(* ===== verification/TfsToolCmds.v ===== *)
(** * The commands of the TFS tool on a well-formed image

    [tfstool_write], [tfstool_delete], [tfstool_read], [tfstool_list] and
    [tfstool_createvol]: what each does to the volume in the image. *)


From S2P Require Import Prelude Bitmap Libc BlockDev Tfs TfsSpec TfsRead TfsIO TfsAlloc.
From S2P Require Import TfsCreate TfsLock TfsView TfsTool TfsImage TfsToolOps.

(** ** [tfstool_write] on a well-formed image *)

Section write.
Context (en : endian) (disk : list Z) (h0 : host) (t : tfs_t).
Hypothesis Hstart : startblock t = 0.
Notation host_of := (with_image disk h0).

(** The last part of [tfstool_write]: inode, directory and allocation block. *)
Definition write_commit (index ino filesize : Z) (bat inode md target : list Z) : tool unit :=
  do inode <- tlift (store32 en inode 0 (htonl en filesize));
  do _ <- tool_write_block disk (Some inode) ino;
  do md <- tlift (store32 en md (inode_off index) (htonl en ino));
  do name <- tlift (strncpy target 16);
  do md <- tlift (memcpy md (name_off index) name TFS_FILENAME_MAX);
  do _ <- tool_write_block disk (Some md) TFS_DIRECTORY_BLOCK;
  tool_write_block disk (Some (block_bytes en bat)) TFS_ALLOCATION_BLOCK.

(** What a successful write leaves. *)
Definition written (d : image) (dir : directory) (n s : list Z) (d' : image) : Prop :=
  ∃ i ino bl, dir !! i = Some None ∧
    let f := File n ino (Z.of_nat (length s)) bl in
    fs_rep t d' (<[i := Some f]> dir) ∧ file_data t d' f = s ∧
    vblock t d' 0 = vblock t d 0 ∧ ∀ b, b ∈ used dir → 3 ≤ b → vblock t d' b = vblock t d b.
* * *
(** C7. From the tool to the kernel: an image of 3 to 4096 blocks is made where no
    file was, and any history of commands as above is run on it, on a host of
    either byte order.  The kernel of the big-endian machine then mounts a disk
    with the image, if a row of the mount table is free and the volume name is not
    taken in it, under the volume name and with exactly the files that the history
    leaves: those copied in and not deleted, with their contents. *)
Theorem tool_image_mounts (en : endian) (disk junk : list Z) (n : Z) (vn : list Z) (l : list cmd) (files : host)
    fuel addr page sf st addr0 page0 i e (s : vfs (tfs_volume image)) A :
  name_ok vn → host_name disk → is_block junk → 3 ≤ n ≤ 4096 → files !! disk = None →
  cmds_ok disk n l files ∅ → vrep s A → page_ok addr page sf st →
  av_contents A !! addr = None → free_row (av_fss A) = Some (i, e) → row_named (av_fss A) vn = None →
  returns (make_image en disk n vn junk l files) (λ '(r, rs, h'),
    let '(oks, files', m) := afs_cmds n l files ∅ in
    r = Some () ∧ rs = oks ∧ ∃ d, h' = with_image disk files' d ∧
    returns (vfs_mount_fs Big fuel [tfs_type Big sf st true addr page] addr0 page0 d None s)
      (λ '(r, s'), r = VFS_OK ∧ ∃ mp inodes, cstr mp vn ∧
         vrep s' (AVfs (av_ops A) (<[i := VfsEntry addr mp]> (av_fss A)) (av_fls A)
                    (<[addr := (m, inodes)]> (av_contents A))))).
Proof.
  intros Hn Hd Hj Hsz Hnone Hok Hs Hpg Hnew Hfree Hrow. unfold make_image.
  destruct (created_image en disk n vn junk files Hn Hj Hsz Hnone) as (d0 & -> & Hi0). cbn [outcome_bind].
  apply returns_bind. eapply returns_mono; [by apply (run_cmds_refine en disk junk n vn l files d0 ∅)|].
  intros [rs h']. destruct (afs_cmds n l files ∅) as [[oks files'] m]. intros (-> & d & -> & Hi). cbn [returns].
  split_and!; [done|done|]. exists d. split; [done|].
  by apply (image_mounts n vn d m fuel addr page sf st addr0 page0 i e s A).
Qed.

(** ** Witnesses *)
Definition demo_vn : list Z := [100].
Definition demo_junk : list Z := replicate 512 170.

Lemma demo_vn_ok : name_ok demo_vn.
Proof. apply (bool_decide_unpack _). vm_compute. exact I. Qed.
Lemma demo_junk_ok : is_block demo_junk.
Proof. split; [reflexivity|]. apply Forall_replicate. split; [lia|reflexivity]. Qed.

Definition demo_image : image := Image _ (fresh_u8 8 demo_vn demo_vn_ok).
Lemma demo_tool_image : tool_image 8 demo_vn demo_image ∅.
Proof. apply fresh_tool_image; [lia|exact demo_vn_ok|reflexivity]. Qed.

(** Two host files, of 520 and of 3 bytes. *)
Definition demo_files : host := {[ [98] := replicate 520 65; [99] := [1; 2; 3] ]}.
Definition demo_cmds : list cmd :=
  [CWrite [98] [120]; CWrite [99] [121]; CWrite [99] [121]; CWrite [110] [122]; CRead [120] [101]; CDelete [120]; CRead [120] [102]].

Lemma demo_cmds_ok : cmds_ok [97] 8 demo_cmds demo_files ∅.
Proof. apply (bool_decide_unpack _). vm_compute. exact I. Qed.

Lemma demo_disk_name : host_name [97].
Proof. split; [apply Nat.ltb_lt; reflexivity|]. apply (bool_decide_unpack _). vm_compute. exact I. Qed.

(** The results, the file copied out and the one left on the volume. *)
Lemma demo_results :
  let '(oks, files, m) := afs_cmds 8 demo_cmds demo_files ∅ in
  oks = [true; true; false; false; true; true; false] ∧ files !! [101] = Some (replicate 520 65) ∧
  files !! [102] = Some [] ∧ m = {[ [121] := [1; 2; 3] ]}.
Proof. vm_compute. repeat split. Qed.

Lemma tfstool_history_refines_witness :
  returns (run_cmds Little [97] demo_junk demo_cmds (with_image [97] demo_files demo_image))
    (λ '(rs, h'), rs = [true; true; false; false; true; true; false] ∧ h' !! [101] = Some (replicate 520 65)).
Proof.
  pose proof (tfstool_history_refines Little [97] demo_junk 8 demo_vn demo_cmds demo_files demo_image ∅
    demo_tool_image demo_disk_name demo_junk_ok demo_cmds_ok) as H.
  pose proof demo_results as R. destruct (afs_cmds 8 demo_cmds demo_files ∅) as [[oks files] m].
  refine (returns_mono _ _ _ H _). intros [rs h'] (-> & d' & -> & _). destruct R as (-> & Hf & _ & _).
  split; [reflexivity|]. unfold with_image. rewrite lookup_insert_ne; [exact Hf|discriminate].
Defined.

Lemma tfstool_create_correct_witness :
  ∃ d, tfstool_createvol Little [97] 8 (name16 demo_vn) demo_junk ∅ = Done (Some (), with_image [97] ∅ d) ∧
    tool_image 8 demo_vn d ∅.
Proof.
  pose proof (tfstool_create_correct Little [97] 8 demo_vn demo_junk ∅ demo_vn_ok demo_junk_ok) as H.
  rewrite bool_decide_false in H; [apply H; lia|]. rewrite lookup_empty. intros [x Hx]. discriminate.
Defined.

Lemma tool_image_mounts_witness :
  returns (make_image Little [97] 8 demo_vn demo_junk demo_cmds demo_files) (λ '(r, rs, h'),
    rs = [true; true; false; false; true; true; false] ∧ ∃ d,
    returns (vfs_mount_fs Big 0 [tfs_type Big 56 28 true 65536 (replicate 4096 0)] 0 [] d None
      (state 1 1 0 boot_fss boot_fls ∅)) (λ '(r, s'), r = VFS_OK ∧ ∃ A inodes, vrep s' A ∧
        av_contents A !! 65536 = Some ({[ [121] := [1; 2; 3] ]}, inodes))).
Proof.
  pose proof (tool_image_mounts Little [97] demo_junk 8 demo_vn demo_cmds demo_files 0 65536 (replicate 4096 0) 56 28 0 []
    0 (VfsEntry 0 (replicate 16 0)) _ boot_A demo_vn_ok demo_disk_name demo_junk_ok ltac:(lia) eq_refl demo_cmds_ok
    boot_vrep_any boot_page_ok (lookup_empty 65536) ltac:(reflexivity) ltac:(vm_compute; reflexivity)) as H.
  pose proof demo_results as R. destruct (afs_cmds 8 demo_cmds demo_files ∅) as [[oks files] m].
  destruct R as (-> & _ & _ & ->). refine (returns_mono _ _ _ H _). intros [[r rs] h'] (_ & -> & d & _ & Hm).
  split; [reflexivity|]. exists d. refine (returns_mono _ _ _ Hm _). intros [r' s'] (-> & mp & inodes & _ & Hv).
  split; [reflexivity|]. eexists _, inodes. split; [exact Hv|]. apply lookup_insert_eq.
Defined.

WHAT THE EXERCISE ASKS:
Your task is to transcribe, with no changes, only the lines of the listing above that lie between the line holding "From S2P Require Import TfsCreate" and the line holding "vblock t d' 0", inclusive.

TASK RESPONSE:
From S2P Require Import TfsCreate TfsLock TfsView TfsTool TfsImage TfsToolOps.

(** ** [tfstool_write] on a well-formed image *)

Section write.
Context (en : endian) (disk : list Z) (h0 : host) (t : tfs_t).
Hypothesis Hstart : startblock t = 0.
Notation host_of := (with_image disk h0).

(** The last part of [tfstool_write]: inode, directory and allocation block. *)
Definition write_commit (index ino filesize : Z) (bat inode md target : list Z) : tool unit :=
  do inode <- tlift (store32 en inode 0 (htonl en filesize));
  do _ <- tool_write_block disk (Some inode) ino;
  do md <- tlift (store32 en md (inode_off index) (htonl en ino));
  do name <- tlift (strncpy target 16);
  do md <- tlift (memcpy md (name_off index) name TFS_FILENAME_MAX);
  do _ <- tool_write_block disk (Some md) TFS_DIRECTORY_BLOCK;
  tool_write_block disk (Some (block_bytes en bat)) TFS_ALLOCATION_BLOCK.

(** What a successful write leaves. *)
Definition written (d : image) (dir : directory) (n s : list Z) (d' : image) : Prop :=
  ∃ i ino bl, dir !! i = Some None ∧
    let f := File n ino (Z.of_nat (length s)) bl in
    fs_rep t d' (<[i := Some f]> dir) ∧ file_data t d' f = s ∧
    vblock t d' 0 = vblock t d 0 ∧ ∀ b, b ∈ used dir → 3 ≤ b → vblock t d' b = vblock t d b.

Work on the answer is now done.